I am just wondering if this is really going to work, or if I will have a problem later on. Am I forgetting something important? If the water keeps draining from the bottom of the air tank, it should work just fine. Is there a better solution?


Click here for full size image

Forum Responses
(Cabinetmaking Forum)
From contributor R:
I don't think it is a problem putting a filter before your auto drain valve but the valve has to be below the bottom of the tank in order for the float chamber to fill and open the drain valve.



From contributor M:
The type of auto drain that I have is just a solenoid that opens a valve at set intervals for a set amount of time. It does not use a float.


From contributor R:
That type of drain valve could go anywhere. So it just drains whether it needs to or not? Seems wasteful.


From contributor D:
Is there not a drain cock on the underside of your tank (bottom, dead center)? The location you show only keeps water from filling the tank when the idea of the autodrain is to keep it dry. If there is a drain there (or a plug), raise the tank to make it accessible. Drain tank and flush well to clear the crud out. Install the autodrain on the underside drain.
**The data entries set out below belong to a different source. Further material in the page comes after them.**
Lemma texture_sizes_filled_upto i vw0 vh0 tw0 th0 n :
  sizes_filled i n vw0 vh0 tw0 th0
    (fold_left
       (fun '(vw, vh, tw, th) j =>
          let cfg := nth j (texs i)
                         {| w := {| num := 0; den := 0 |};
                            h := {| num := 0; den := 0 |} |} in
          let pw := plane_size (i_visible_width (fmt_out i)) (w cfg) in
          let ph := plane_size (i_visible_height (fmt_out i)) (h cfg) in
          if supports_npot i
          then (set vw j pw, set vh j ph, set tw j pw, set th j ph)
          else (set vw j pw, set vh j ph,
                set tw j (vlc_align_pot pw), set th j (vlc_align_pot ph)))
       (seq 0 n) (vw0, vh0, tw0, th0)).
Proof.
  induction n as [|n IH].
  - cbn. repeat split; reflexivity.
  - rewrite seq_S, fold_left_app. cbn [fold_left Nat.add].
    destruct (fold_left _ (seq 0 n) (vw0, vh0, tw0, th0))
      as [[[vw vh] tw] th].
    unfold sizes_filled in IH |- *.
    destruct IH as (Lvw & Lvh & Ltw & Lth & IH).
    fold (visible_width_of i n). fold (visible_height_of i n).
    assert (Hcase : forall (m m0 : list Z) (v : Z) (P : nat -> Z) j,
               List.length m = List.length m0 ->
               P n = v ->
               (if (j <? n)%nat && (j <? List.length m0)%nat
                then nth j m 0 = P j else nth j m 0 = nth j m0 0) ->
               if (j <? S n)%nat && (j <? List.length m0)%nat
               then nth j (set m n v) 0 = P j
               else nth j (set m n v) 0 = nth j m0 0).
    { intros m m0 v P j Hl HP Hj. rewrite nth_set_case, Hl.
      destruct (Nat.eqb_spec j n) as [->|Hne]; cbn [andb].
      - replace (n <? S n)%nat with true by (symmetry; apply Nat.ltb_lt; lia).
        replace (n <? n)%nat with false in Hj
          by (symmetry; apply Nat.ltb_ge; lia).
        cbn [andb] in *. destruct (n <? List.length m0)%nat; auto.
      - replace (j <? S n)%nat with (j <? n)%nat; [exact Hj|].
        destruct (Nat.ltb_spec j n), (Nat.ltb_spec j (S n)); auto; lia. }
    destruct (supports_npot i);
      (split; [rewrite length_set; exact Lvw|]);
      (split; [rewrite length_set; exact Lvh|]);
      (split; [rewrite length_set; exact Ltw|]);
      (split; [rewrite length_set; exact Lth|]);
      intro j; destruct (IH j) as (H1 & H2 & H3 & H4);
      (split; [apply (Hcase _ _ _ (visible_width_of i)); auto|]);
      (split; [apply (Hcase _ _ _ (visible_height_of i)); auto|]);
      (split; [|]).
    + apply (Hcase _ _ _ (visible_width_of i)); auto.
    + apply (Hcase _ _ _ (visible_height_of i)); auto.
    + apply (Hcase _ _ _ (fun j => vlc_align_pot (visible_width_of i j))); auto.
    + apply (Hcase _ _ _ (fun j => vlc_align_pot (visible_height_of i j))); auto.
Qed.

Lemma nth_repeat_zero j n : nth j (repeat 0 n) 0 = 0.
Proof.
  revert j; induction n as [|n IH]; intros [|j]; cbn; auto.
Qed.

Lemma texture_sizes_filled i vw0 vh0 tw0 th0 :
  sizes_filled i (Z.to_nat (interop_tex_count i)) vw0 vh0 tw0 th0
               (texture_sizes i vw0 vh0 tw0 th0).
Proof. unfold texture_sizes. apply texture_sizes_filled_upto. Qed.

(** X9. On a context with non-power-of-two textures, a frame-driven sampler
    has, for each of its planes, texture width and height equal to the
    visible width and height, which are the visible size of the format times
    the plane ratio, rounded down; the slots of the other planes stay 0. *)
Theorem CreateSampler_npot_sizes E i f target expose p :
  CreateSampler E (Some i) f target expose = Some p ->
  supports_npot i = true ->
  npot_sizes_spec i p.
Proof.
  unfold CreateSampler, opengl_fragment_shader_init, npot_sizes_spec.
  simpl_priv. intros H Hnpot j.
  pose proof (texture_sizes_filled i
                (visible_widths calloc_priv) (visible_heights calloc_priv)
                (tex_widths calloc_priv) (tex_heights calloc_priv)) as Hfill.
  repeat (break_match_in H; simpl_priv; try discriminate).
  all: injection H as <-; simpl_priv.
  all: match goal with
       | Hc : negb (interop_tex_count _ =? ?c) = false |- _ =>
           apply negb_false_iff, Z.eqb_eq in Hc; rewrite <- Hc
       end.
  all: try match goal with
           | Hs : texture_sizes _ _ _ _ _ = _ |- _ => rewrite Hs in Hfill
           end.
  all: unfold sizes_filled in Hfill;
    destruct Hfill as (_ & _ & _ & _ & Hfill);
    specialize (Hfill j); rewrite Hnpot in Hfill;
    cbn [calloc_priv visible_widths visible_heights tex_widths tex_heights]
      in Hfill;
    rewrite !repeat_length, !nth_repeat_zero in Hfill;
    destruct ((j <? Z.to_nat (interop_tex_count i))%nat
              && (j <? PICTURE_PLANE_MAX)%nat);
    tauto.
Qed.

Lemma CreateSampler_npot_sizes_witness :
  npot_sizes_spec sample_interop sample_sampler.
Proof.
  apply (CreateSampler_npot_sizes sample_env sample_interop sample_fmt
           GL_TEXTURE_2D false); vm_compute; reflexivity.
Defined.

(** ** Teardown *)

(** X10. Deleting a sampler right after construction releases textures
    exactly when construction generated them: never for a texture-driven
    sampler or an interop that handles its textures, and otherwise the
    textures [vlc_gl_interop_GenerateTextures] returned, [tex_count] of them. *)
Theorem Delete_releases_what_construction_generated E io f target expose p :
  CreateSampler E io f target expose = Some p ->
  delete_matches_generation E io p.
Proof.
  unfold CreateSampler, opengl_fragment_shader_init,
    delete_matches_generation, vlc_gl_sampler_Delete.
  simpl_priv. intro H.
  repeat (break_match_in H; simpl_priv; try discriminate).
  all: injection H as <-; simpl_priv; try reflexivity.
  all: repeat match goal with
              | Hb : handle_texs_gen _ = _ |- _ => rewrite Hb
              | Hg : vlc_gl_interop_GenerateTextures _ _ _ = _ |- _ =>
                  rewrite Hg
              | Hc : negb (_ =? _) = false |- _ =>
                  apply negb_false_iff, Z.eqb_eq in Hc; rewrite Hc
              end; reflexivity.
Qed.

Lemma Delete_releases_what_construction_generated_witness :
  delete_matches_generation sample_env (Some sample_interop) sample_sampler.
Proof.
  apply (Delete_releases_what_construction_generated sample_env
           (Some sample_interop) sample_fmt GL_TEXTURE_2D false).
  vm_compute; reflexivity.
Defined.

(** ** What updates keep *)






(** ** Texture-driven updates: what is copied *)

Lemma memcpy_int_S dst src n :
  memcpy_int dst src (S n) = set (memcpy_int dst src n) n (nth n src 0).
Proof.
  unfold memcpy_int. rewrite seq_S, fold_left_app. reflexivity.
Qed.

Lemma memcpy_int_nth dst src n j :
  List.length (memcpy_int dst src n) = List.length dst
  /\ nth j (memcpy_int dst src n) 0
     = if (j <? n)%nat && (j <? List.length dst)%nat
       then nth j src 0 else nth j dst 0.
Proof.
  induction n as [|n [IHl IHn]].
  - split; reflexivity.
  - rewrite memcpy_int_S. split; [rewrite length_set; exact IHl|].
    rewrite nth_set_case, IHl, IHn.
    destruct (Nat.eqb_spec j n) as [->|Hne]; cbn [andb].
    + replace (n <? S n)%nat with true by (symmetry; apply Nat.ltb_lt; lia).
      replace (n <? n)%nat with false by (symmetry; apply Nat.ltb_ge; lia).
      cbn [andb]. destruct (n <? List.length dst)%nat; reflexivity.
    + replace (j <? S n)%nat with (j <? n)%nat; [reflexivity|].
      destruct (Nat.ltb_spec j n), (Nat.ltb_spec j (S n)); auto; lia.
Qed.

(** X12. On a texture-driven sampler [vlc_gl_sampler_UpdateTextures] copies the
    first [tex_count] texture names, widths and heights of its arguments and
    leaves the other slots, the configuration and the coordinate map as they
    were. *)
Theorem UpdateTextures_copies_tex_count_slots p texs widths heights :
  interop p = None ->
  textures_copied_spec p texs widths heights.
Proof.
  intro Hi. unfold textures_copied_spec, vlc_gl_sampler_UpdateTextures.
  rewrite Hi. eexists. split; [reflexivity|].
  unfold same_configuration. simpl_priv.
  split; [repeat split; auto|].
  split; [reflexivity|].
  intro j; cbv zeta.
  repeat split; apply memcpy_int_nth.
Qed.

Lemma UpdateTextures_copies_tex_count_slots_witness :
  textures_copied_spec
    (match vlc_gl_sampler_NewFromTexture2D sample_env sample_fmt false with
     | Some p => p
     | None => calloc_priv
     end)
    [7; 8; 9; 10] [1920; 960; 960; 1] [1080; 540; 540; 1].
Proof.
  apply UpdateTextures_copies_tex_count_slots. vm_compute; reflexivity.
Defined.

(** ** More on the conversion matrix *)

Lemma init_conv_matrix_overwrites m cs r :
  List.length m = 16%nat ->
  init_conv_matrix m cs r = init_conv_matrix (zeros 16) cs r.
Proof.
  intro H. explode16 m H. reflexivity.
Qed.

(** X13. The conversion matrix does not depend on what the sixteen floats held
    before: every entry is written. *)
Theorem yuv_conv_matrix_ignores_old_content m chroma desc cs :
  List.length m = 16%nat ->
  yuv_conv_matrix m chroma desc cs
  = yuv_conv_matrix (conv_matrix calloc_priv) chroma desc cs.
Proof.
  intro H. unfold yuv_conv_matrix, yuv_scaled_matrix.
  rewrite (init_conv_matrix_overwrites m) by exact H. reflexivity.
Qed.

Lemma yuv_conv_matrix_ignores_old_content_witness :
  yuv_conv_matrix (repeat (F32.of_Z 7) 16) VLC_CODEC_YV12 desc_I420_10L
                  COLOR_SPACE_BT601
  = yuv_conv_matrix (conv_matrix calloc_priv) VLC_CODEC_YV12 desc_I420_10L
                    COLOR_SPACE_BT601.
Proof.
  apply yuv_conv_matrix_ignores_old_content. reflexivity.
Defined.

(** X14. The bit-depth scaling and the U/V swap commute on any [float[16]]:
    the twelve scaled floats are the three columns among which the swap
    exchanges two. *)
Theorem scaling_and_swap_commute m r :
  List.length m = 16%nat ->
  scale_first_12 (swap_uv_columns m) r
  = swap_uv_columns (scale_first_12 m r).
Proof.
  intro H. explode16 m H. reflexivity.
Qed.

Lemma scaling_and_swap_commute_witness :
  scale_first_12
    (swap_uv_columns
       (init_conv_matrix (conv_matrix calloc_priv) COLOR_SPACE_BT601
                         COLOR_RANGE_LIMITED))
    (yuv_range_correction desc_I420_10L)
  = swap_uv_columns
      (scale_first_12
         (init_conv_matrix (conv_matrix calloc_priv) COLOR_SPACE_BT601
                           COLOR_RANGE_LIMITED)
         (yuv_range_correction desc_I420_10L)).
Proof.
  apply scaling_and_swap_commute. reflexivity.
Defined.

Lemma SF_same_eq a b : SF_same a b = true -> a = b.
Proof.
  destruct a, b; cbn; intro H; try discriminate H.
  - apply Bool.eqb_prop in H; congruence.
  - apply Bool.eqb_prop in H; congruence.
  - reflexivity.
  - apply andb_prop in H as [H He]; apply andb_prop in H as [Hs Hm].
    apply Bool.eqb_prop in Hs; apply Pos.eqb_eq in Hm; apply Z.eqb_eq in He.
    congruence.
Qed.

Lemma alpha_rowb_sound m : alpha_rowb m = true -> alpha_row m.
Proof.
  unfold alpha_rowb, alpha_row. intro H.
  apply andb_prop in H as [H H15]; apply andb_prop in H as [H H11];
    apply andb_prop in H as [H3 H7].
  repeat split; apply SF_same_eq; assumption.
Qed.

Lemma yuv_conv_matrix_staged m chroma desc cs :
  List.length m = 16%nat ->
  yuv_conv_matrix m chroma desc cs
  = staged_matrix cs
      ((pixel_size desc =? 2)
       && (negb (fourcc_eqb chroma VLC_CODEC_P010)
           && negb (fourcc_eqb chroma VLC_CODEC_P016)))
      (swap_uv chroma) (yuv_range_correction desc).
Proof.
  intro H. unfold yuv_conv_matrix, yuv_scaled_matrix, staged_matrix.
  rewrite (init_conv_matrix_overwrites m) by exact H.
  destruct (pixel_size desc =? 2); [|reflexivity].
  destruct (negb _ && negb _); reflexivity.
Qed.

(** X15. For every chroma, colour space and sample depth from 1 to 16 bits the
    fourth row of the conversion matrix is exactly [0, 0, 0, 1], after
    scaling and swap too. *)
Theorem conv_matrix_keeps_alpha_row m chroma desc cs :
  List.length m = 16%nat -> 1 <= pixel_bits desc <= 16 ->
  alpha_row (yuv_conv_matrix m chroma desc cs).
Proof.
  intros Hlen Hbits.
  rewrite yuv_conv_matrix_staged by exact Hlen.
  apply alpha_rowb_sound.
  generalize ((pixel_size desc =? 2)
              && (negb (fourcc_eqb chroma VLC_CODEC_P010)
                  && negb (fourcc_eqb chroma VLC_CODEC_P016))).
  generalize (swap_uv chroma).
  unfold yuv_range_correction.
  assert (Hcase : pixel_bits desc = 1 \/ pixel_bits desc = 2
                  \/ pixel_bits desc = 3 \/ pixel_bits desc = 4
                  \/ pixel_bits desc = 5 \/ pixel_bits desc = 6
                  \/ pixel_bits desc = 7 \/ pixel_bits desc = 8
                  \/ pixel_bits desc = 9 \/ pixel_bits desc = 10
                  \/ pixel_bits desc = 11 \/ pixel_bits desc = 12
                  \/ pixel_bits desc = 13 \/ pixel_bits desc = 14
                  \/ pixel_bits desc = 15 \/ pixel_bits desc = 16) by lia.
  repeat (destruct Hcase as [Hcase|Hcase];
          [rewrite Hcase; intros [|] [|]; destruct cs;
           vm_compute; reflexivity|]).
  rewrite Hcase; intros [|] [|]; destruct cs; vm_compute; reflexivity.
Qed.

Lemma conv_matrix_keeps_alpha_row_witness :
  alpha_row (yuv_conv_matrix (conv_matrix calloc_priv) VLC_CODEC_YV12
                             desc_I420_10L COLOR_SPACE_BT2020).
Proof.
  apply conv_matrix_keeps_alpha_row; [reflexivity|cbn; lia].
Defined.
I think ours runs about five to ten seconds on about a ten minute cycle. That junk you're filtering is also going the other way and will eventually cause problems in tools and (worse) paint lines. It doesn't matter how many filters you put in.



From contributor J:
We use a refrigerated compressed air dryer in between our compressor and the air lines. Are you using something similar? You need something to remove all the moisture from the air lines before it goes into any tools or equipment.


From contributor L:
Our system goes from the rotary screw compressor through an air to air cooler, coalescing filter, refrigerated drier, then the regulator before going into a loop system of copper piping. Every morning before the compressor is started we manually open the drain on the tank and the coalescing filter. The refrigerated drier has a timed auto drain. It is set for a short blow down time since most of the water has condensed out before it gets there. Timed drains are wasteful but are more reliable. All the condensate goes into a filter that separates the oil so the water can be let into the sewer. Ideally our air to air drier would be after the coalescing filter but it is located on top of the compressor room and used to pull cooling air through the room. We also have desiccant driers in front of several expensive major tools just to make sure! They color change when they need service.